Dissertation – “The Einstein of English Fiction”: James Joyce, the New Physics, and Modernist Print Culture – examines the influence of popular accounts of the relativity theories upon arguments about literary form in the British periodicals press and trade book markets. The first chapter surveys the discourse of science in the material culture where Ulysses (1922) and Finnegans Wake (1939) emerge, followed by chapters that focus on how the structure and meaning of each work incorporates that discourse, as evidenced in changes to the manuscripts.
I recently presented some of this material for the first time at the 2009 conference of the Society for Textual Scholarship at NYU. My presentation analyzed the fair copy manuscript of the “Wandering Rocks” episode (composed Jan-Feb 1919) of Ulysses in order to show evidence that the passages which make the time and space of the narrative the most relativistic were added as marginalia after the main text was composed. This suggests to me that they were conceived as a unit all at the same time. As further material evidence that Joyce might have had physics in mind, I presented a handful of quotes from The Egoist magazine, where he was a contributor, that show an increase in discussion of physics (especially by Dora Marsden), astronomy, the city, and secular power, all of which are themes in “Wandering Rocks.” The presentation was written up and published as an invited article at Genetic Joyce Studies, also forming a portion of the Ulysses chapter of my dissertation.

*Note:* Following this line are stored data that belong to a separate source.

Lemma run_fetch_callback request r resp u s s' :
  got_failure s = false → finishes s = [] → 0 ≤ finished_key_split_count s →
  fetching_call_returned_count s + 1 + Z.of_nat (n_fetch s) = Z.of_nat calls →
  total_key_split_count s = finished_key_split_count s + Z.of_nat (n_decrypt s) →
  total_key_split_count s + (if Successful r then zlen (default [] resp) else 0) < 2 ^ 64 →
  run_code (OnFetchPrivateKeyCallback endpoints ids request r resp u) s = Some (s', tt) → status_ok s'.
Proof.
  intros Hf Hn Hp Hr Ht Hb E. unfold OnFetchPrivateKeyCallback in E.
  cbn [mbind code_bind reads modifies atomically run_code] in E. rewrite Hf in E.
  cbn [mbind code_bind reads modifies atomically run_code] in E. rewrite run_bind in E.
  set (s1 := set_returned (fetching_call_returned_count s + 1) s) in E.
  assert (counted 0 s1) as Hc1 by (constructor; cbn; try done; lia).
  destruct (run_code (record_fetch _ _ _ _) s1) as [[s2 recorded]|] eqn:E2; [|done]. cbn [mbind option_bind] in E.
  apply run_record in E2 as [Ht2 H2]; [|done]. destruct recorded; cbn [negb] in E; [|injection E as <-; by right; right].
  destruct H2 as (Hc2 & Hnf2 & Hnd2). destruct (Successful r) eqn:Es; cbn [negb] in E; last first.
  { rewrite OnDecryptCallback_eq, (ct_ok _ _ Hc2) in E. eapply run_check_end; [exact Hc2| |reflexivity|exact E]. cbn in Ht2. lia. }
  rewrite run_bind in E. destruct (run_code (deref resp) s2) as [[s3 ks]|] eqn:E3; [|done].
  apply run_deref in E3 as [-> ->]. cbn [mbind option_bind] in E. destruct ks as [|k ks].
  { rewrite OnDecryptCallback_eq, (ct_ok _ _ Hc2) in E. eapply run_check_end; [exact Hc2| |reflexivity|exact E]. cbn in Ht2, Hb. lia. }
  cbn [mbind code_bind modifies atomically run_code] in E. rewrite run_bind in E.
  destruct (run_code (for_each _ _) _) as [[s4 go]|] eqn:E4; [|done]. cbn in E. injection E as <-.
  apply run_decrypts in E4 as [_ [[Hc4 Hn4]|Hf4]]; [left|by right; right|].
  - split; [done|]. cbn in Hn4. lia.
  - destruct Hc2. constructor; cbn in *; try done; lia.
Qed.

Lemma status_ok_reply s e s' : status_ok s → total_key_split_count s + total_of_reply e < 2 ^ 64 →
  serial_step (reply endpoints ids) s e = Some (tt, s') → status_ok s'.
Proof.
  unfold serial_step. intros Hok Hb E.
  destruct (reply endpoints ids s e) as [[s1 c]|] eqn:Er; [|done]. cbn in E.
  destruct (run_code c s1) as [[s2 []]|] eqn:Ec; [|done]. injection E as <-.
  destruct e as [i r resp|i r resp]; cbn in Er.
  - destruct (fetch_calls s !! i) as [[request u]|] eqn:Ei; [|done]. injection Er as <- <-.
    assert (n_fetch (set_fetch_calls (delete i (fetch_calls s)) s) + 1 = n_fetch s)%nat as Hlen.
    { cbn. rewrite length_delete by (by eexists). apply lookup_lt_Some in Ei. lia. }
    destruct Hok as [[[Hf Hn Hr Ht Hp] _]|[(E0 & _)|[Hf Hl]]]; [|by rewrite E0 in Ei|].
    + apply run_fetch_callback in Ec; cbn in *; try done; [lia|lia|].
      destruct resp; cbn; [done|]. destruct (Successful r); cbn; lia.
    + unfold OnFetchPrivateKeyCallback in Ec. cbn [mbind code_bind reads atomically run_code] in Ec.
      change (got_failure (set_fetch_calls _ s)) with (got_failure s) in Ec. rewrite Hf in Ec.
      injection Ec as <-. by right; right.
  - destruct (decrypt_calls s !! i) as [[[request k] u]|] eqn:Ei; [|done]. injection Er as <- <-.
    assert (n_decrypt (set_decrypt_calls (delete i (decrypt_calls s)) s) + 1 = n_decrypt s)%nat as Hlen.
    { cbn. rewrite length_delete by (by eexists). apply lookup_lt_Some in Ei. lia. }
    destruct Hok as [[[Hf Hn Hr Ht Hp] _]|[(_ & E0 & _)|[Hf Hl]]]; [|by rewrite E0 in Ei|].
    + eapply run_decrypt_callback; [| |exact Ec]; [constructor; cbn in *; try done; lia|cbn in *; lia].
    + cbn in Ec. rewrite Hf in Ec. injection Ec as <-. by right; right.
Qed.

(** *** The whole call *)

Lemma run_fetch_all l s s' r : got_failure s = false → finishes s = [] →
  run_code (fetch_all l) s = Some (s', r) →
  total_key_split_count s' = total_key_split_count s ∧
  (failed_once s' ∨ ∃ b, s' = set_begins b (set_fetch_calls (fetch_calls s ++ l) s)).
Proof.
  revert s. induction l as [|[request u] l IH]; intros s Hf Hn E; cbn [fetch_all] in E.
  { injection E as <- <-. split; [done|]. right. exists (begins s). rewrite app_nil_r. by destruct s. }
  rewrite run_bind in E. destruct (run_code (begin_call _) s) as [[s1 r1]|] eqn:Eb; [|done].
  apply run_begin in Eb as [b ->]. cbn [mbind option_bind] in E. destruct (Successful r1); cbn [negb] in E.
  - apply IH in E as [Ht [Hok|[b' ->]]]; [by auto| |done|done]. split; [done|]. right. exists b'. cbn. by rewrite <-app_assoc.
  - rewrite run_bind in E. destruct (run_code (fail_once r1) _) as [[s2 []]|] eqn:Ef; [|done]. cbn in E.
    injection E as <- <-. split; [|left; by eapply run_fail_once; [| |exact Ef]].
    cbn in Ef. rewrite Hf in Ef. by injection Ef as <-.
Qed.

Lemma fetch_requests_length : length (fetch_requests endpoints ids max_age) = calls.
Proof.
  unfold fetch_requests, call_count_per_endpoint, endpoint_count_. destruct (listing_method ids).
  - induction ids as [|id l IH]; [done|]. cbn in *. rewrite length_app, IH, length_imap. done.
  - cbn. rewrite app_nil_r, length_imap. lia.
Qed.

Lemma calls_pos : endpoints ≠ [] → (0 < calls)%nat.
Proof. intros Hne. unfold call_count_per_endpoint, listing_method, endpoint_count_. destruct endpoints; [done|]. destruct ids; cbn; lia. Qed.

Lemma ListPrivateKeys_ok b s r : endpoints ≠ [] →
  run_code (ListPrivateKeys endpoints ids max_age) (initial_status endpoints b) = Some (s, r) →
  total_key_split_count s = 0 ∧ status_ok s.
Proof.
  intros Hne E. apply run_fetch_all in E as [Ht H']; [|done|done]. split; [done|].
  destruct H' as [Hf|[b' ->]]; [by right; right|]. left. split.
  - constructor; try done; cbn. by rewrite fetch_requests_length.
  - cbn. rewrite fetch_requests_length. pose proof (calls_pos Hne). lia.
Qed.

Ecclesiastical Proust Archive – http://proustarchive.org. A networked resource for a future book-length study of Proust, narrative, and digital media. It consists of a searchable database of all passages on the church motif in Marcel Proust’s À la recherche du temps perdu as well as related images and discussion space. Planned developments include TEI markup of all media; text and image annotation tools; realtime visualization tools to generate graphs, maps, and trees of archive content; and a French version of the entire site. The visualization tools, inspired by Franco Moretti’s Graphs, Maps, Trees, will be used to perform distant readings of Proust’s text, of the text and associated images, and of differences between a systematic categorization of the novel’s content and nonsystematic reader-generated tags. First version published 25 May 2006. Second version incorporated into a WordPress blog and generally enhanced, 14 December 2006.